Work task:
Below are the entries to work from; restate word for word the portion that opens with the line containing "Definition ullong_t : ctype" and closes with the line containing "Definition ssize_t (p", keeping both.

Dataset records:

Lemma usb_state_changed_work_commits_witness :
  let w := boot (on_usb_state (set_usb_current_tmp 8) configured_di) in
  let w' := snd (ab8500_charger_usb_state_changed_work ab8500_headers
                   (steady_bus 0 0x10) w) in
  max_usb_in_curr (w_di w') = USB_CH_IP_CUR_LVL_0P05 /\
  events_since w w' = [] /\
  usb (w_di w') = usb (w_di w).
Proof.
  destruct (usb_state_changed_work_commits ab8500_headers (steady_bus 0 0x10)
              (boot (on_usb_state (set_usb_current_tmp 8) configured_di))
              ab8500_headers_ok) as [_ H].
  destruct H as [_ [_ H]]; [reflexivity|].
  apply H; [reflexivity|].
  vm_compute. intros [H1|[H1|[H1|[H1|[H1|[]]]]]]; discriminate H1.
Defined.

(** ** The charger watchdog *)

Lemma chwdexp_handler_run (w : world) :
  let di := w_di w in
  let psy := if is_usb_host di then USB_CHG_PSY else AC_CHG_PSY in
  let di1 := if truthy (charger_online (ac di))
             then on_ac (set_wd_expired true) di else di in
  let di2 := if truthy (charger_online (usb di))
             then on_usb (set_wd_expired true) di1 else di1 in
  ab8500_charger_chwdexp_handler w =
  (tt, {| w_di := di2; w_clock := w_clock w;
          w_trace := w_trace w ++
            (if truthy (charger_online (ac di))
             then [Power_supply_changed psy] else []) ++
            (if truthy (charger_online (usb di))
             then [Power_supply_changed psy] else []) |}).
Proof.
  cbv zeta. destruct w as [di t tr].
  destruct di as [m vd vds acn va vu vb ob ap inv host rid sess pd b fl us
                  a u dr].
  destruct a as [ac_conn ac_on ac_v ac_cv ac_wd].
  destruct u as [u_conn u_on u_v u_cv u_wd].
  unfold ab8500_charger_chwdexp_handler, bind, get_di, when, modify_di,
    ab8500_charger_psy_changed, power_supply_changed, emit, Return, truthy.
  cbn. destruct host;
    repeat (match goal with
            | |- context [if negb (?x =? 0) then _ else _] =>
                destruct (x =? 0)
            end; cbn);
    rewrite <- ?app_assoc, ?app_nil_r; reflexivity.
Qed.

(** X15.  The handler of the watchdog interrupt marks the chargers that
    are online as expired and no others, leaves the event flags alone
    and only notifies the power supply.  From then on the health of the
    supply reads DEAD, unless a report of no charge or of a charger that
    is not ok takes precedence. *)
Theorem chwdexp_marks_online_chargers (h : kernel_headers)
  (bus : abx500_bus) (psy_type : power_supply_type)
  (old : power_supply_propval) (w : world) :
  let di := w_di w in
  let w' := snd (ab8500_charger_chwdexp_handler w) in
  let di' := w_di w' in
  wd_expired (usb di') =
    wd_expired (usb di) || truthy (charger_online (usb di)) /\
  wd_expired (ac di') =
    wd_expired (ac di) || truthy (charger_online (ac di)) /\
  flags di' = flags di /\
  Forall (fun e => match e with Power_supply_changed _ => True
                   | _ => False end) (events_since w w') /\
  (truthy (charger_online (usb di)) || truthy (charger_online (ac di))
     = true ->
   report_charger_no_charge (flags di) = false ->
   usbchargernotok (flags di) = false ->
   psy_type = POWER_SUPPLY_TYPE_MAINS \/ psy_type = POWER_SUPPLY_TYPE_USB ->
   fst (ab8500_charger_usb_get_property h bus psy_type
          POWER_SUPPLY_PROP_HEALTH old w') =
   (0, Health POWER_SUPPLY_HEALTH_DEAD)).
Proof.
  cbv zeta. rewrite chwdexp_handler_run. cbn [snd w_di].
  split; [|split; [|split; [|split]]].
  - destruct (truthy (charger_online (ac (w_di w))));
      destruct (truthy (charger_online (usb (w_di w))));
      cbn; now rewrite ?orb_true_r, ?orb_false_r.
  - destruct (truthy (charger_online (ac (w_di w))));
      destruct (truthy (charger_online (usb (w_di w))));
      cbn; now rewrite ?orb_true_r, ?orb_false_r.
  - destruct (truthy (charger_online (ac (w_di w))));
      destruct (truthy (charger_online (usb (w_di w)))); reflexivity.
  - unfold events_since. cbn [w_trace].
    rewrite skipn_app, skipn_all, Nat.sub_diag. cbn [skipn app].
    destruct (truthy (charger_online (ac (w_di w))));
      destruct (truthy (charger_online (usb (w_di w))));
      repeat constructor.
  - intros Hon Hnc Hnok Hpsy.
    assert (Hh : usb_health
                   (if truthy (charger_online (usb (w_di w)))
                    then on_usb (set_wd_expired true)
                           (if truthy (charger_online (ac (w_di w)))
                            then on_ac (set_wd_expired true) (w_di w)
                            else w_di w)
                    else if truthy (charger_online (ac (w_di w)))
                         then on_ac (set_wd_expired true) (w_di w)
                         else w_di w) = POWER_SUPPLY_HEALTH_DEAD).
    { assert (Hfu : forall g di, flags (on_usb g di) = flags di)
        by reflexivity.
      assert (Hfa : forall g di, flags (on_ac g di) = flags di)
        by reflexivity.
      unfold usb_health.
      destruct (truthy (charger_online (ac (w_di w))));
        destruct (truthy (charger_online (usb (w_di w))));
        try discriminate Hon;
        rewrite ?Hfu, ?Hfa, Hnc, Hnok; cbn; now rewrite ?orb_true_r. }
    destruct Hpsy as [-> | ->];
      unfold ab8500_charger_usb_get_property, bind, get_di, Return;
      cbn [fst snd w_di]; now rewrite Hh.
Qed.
...
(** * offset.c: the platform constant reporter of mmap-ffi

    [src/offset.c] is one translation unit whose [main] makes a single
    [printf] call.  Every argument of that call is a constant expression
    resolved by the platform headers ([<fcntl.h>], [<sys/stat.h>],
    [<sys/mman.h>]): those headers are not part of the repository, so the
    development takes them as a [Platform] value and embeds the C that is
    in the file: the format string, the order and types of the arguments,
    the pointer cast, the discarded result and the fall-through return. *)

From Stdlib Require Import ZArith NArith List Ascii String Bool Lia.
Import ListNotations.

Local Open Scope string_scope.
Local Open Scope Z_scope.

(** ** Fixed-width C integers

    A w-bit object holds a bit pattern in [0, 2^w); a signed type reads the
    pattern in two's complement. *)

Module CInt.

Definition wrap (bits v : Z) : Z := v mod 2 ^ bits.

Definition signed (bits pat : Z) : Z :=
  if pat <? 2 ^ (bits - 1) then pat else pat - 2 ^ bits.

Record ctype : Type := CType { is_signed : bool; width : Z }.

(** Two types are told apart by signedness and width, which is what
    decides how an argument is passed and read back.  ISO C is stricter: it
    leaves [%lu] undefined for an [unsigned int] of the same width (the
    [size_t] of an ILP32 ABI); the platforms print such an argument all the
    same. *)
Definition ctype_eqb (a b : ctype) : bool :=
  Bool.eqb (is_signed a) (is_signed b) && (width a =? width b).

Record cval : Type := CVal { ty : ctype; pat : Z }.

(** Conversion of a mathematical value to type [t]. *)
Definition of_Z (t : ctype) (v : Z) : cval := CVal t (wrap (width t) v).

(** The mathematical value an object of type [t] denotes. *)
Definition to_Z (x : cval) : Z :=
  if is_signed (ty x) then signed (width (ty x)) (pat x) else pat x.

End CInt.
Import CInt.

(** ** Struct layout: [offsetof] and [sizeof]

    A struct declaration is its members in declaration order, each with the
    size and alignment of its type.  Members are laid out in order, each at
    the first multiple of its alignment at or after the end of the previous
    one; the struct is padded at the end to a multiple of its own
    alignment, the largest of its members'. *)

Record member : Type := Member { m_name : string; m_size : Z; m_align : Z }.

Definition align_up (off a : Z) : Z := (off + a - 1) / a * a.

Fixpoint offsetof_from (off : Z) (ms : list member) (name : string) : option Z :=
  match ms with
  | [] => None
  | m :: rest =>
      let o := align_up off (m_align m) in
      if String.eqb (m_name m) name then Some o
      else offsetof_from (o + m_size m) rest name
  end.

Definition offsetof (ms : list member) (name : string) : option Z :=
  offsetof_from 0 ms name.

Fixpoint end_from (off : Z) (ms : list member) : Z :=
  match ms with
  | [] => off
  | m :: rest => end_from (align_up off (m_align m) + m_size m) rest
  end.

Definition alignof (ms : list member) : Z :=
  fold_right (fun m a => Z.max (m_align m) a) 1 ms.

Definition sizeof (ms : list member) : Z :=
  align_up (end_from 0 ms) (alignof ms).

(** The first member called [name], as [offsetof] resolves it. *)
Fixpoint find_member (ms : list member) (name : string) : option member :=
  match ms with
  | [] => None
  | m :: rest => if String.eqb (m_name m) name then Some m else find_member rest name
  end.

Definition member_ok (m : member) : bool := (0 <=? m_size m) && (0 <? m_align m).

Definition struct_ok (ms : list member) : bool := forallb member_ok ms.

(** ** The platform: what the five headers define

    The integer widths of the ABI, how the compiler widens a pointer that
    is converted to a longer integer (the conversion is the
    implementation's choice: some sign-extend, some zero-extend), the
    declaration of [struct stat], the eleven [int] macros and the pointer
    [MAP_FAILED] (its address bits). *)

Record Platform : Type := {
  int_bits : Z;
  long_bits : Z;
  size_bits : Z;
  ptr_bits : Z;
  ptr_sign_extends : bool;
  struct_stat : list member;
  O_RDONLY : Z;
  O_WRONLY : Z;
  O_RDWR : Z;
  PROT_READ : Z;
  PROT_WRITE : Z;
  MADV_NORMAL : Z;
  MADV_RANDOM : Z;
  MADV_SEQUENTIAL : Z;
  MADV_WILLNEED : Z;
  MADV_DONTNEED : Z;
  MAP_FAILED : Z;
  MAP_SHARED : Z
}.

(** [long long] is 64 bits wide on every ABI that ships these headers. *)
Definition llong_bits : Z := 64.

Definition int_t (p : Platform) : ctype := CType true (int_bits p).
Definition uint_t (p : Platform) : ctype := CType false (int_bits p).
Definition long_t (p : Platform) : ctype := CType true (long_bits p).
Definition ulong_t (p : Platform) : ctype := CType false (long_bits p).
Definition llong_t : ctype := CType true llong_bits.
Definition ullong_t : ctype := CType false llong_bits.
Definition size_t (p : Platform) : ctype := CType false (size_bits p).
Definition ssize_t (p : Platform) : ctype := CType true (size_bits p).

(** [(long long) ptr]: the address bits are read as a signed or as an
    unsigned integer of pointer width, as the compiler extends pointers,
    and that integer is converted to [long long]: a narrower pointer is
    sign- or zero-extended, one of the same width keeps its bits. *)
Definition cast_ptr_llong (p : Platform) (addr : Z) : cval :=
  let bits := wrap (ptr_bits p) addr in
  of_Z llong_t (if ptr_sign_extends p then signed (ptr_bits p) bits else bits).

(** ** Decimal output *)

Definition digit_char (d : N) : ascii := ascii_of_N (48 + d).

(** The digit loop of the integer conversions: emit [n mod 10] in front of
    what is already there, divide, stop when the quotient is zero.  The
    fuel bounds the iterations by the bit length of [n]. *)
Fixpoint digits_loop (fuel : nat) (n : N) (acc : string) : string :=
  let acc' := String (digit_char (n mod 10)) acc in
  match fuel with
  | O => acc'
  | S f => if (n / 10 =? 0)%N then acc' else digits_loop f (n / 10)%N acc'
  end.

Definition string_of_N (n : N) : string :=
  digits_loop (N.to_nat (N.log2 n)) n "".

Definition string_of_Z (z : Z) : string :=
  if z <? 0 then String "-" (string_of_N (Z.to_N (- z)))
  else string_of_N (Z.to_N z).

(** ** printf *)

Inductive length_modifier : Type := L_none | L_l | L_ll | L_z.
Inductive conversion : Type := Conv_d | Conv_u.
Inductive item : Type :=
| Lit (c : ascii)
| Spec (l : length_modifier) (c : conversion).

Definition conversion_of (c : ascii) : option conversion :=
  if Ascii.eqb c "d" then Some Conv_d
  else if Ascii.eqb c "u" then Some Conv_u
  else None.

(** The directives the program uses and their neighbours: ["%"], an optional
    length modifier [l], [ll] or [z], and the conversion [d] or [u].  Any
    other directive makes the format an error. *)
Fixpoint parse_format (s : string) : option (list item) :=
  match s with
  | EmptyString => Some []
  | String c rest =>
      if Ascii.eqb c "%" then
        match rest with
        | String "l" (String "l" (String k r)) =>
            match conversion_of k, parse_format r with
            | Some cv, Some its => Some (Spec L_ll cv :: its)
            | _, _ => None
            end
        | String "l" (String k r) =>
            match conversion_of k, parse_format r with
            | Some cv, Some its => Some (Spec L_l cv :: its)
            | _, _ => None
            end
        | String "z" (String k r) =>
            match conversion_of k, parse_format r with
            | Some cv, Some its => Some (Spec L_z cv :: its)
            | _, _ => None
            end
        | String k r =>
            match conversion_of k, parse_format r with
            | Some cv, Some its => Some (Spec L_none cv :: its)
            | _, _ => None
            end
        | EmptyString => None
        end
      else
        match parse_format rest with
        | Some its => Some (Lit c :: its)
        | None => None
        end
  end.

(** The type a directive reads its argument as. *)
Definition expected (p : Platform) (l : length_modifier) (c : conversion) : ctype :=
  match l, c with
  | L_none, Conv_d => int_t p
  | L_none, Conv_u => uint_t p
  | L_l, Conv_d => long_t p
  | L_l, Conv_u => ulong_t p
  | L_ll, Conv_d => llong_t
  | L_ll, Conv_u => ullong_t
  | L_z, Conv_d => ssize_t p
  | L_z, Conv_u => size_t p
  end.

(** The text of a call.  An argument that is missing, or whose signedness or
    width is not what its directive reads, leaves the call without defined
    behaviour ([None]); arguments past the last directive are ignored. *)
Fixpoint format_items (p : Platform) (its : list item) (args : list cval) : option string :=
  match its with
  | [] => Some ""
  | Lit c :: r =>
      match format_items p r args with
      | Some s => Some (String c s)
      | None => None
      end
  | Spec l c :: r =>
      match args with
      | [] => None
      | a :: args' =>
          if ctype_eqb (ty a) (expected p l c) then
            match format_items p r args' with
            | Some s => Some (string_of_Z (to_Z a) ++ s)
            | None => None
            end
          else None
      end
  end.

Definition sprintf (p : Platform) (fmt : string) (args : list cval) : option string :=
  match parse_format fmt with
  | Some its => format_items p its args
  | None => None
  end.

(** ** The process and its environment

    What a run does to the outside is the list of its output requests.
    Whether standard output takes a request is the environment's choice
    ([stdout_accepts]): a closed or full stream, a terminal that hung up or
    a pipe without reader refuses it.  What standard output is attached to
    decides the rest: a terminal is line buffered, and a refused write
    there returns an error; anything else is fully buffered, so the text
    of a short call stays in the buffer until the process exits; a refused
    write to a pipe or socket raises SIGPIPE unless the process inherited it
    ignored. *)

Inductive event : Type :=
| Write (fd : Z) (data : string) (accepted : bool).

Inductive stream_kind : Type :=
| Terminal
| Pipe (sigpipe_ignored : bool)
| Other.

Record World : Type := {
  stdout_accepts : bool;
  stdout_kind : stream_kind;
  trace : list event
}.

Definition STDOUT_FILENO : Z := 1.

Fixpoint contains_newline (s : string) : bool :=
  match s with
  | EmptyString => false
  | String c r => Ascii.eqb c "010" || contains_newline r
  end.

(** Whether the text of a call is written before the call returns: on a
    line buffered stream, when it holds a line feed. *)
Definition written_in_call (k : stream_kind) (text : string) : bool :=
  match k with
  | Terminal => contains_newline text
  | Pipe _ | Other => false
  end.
* * *
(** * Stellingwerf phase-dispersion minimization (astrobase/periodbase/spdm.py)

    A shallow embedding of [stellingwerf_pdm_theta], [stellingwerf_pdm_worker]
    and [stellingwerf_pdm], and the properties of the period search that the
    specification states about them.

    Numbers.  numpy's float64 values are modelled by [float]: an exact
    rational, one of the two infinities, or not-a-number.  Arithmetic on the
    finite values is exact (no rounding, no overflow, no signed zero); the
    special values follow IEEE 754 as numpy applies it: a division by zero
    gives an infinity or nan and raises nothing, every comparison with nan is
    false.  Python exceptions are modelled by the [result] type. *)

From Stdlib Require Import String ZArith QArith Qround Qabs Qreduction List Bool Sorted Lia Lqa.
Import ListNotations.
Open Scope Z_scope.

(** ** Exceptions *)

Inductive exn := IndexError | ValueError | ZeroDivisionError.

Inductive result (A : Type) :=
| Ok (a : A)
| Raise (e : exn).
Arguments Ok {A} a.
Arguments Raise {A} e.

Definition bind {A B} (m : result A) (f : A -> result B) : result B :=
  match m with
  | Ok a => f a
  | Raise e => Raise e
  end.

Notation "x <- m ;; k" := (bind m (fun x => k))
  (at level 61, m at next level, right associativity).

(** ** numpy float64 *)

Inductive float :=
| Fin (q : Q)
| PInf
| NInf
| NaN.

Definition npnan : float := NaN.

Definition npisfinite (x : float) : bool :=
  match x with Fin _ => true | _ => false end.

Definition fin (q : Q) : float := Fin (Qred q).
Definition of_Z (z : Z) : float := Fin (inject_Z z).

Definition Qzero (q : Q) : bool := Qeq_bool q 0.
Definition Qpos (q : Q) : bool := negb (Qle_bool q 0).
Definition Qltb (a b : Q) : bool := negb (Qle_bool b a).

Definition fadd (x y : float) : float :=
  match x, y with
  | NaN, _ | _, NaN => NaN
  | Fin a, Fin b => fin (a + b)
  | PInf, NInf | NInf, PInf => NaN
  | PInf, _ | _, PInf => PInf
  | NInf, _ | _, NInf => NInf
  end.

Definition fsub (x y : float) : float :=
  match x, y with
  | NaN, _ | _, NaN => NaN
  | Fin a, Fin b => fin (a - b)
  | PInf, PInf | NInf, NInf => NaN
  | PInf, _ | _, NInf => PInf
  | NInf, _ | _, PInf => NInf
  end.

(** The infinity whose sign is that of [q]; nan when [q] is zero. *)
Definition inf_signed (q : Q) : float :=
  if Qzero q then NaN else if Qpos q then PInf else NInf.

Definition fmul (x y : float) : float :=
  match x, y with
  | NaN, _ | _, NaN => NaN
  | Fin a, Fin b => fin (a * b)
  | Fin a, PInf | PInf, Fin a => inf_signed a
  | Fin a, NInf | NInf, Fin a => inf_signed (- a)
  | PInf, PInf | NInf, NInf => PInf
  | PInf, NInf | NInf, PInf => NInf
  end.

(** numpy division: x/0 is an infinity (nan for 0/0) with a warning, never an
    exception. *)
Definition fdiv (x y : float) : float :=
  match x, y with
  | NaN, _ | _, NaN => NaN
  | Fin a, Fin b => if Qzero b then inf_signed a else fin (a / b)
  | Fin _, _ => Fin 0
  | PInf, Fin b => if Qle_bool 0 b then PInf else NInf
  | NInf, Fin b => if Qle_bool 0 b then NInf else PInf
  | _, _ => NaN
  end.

Solution to the exercise:
Definition ullong_t : ctype := CType false llong_bits.
Definition size_t (p : Platform) : ctype := CType false (size_bits p).
Definition ssize_t (p : Platform) : ctype := CType true (size_bits p).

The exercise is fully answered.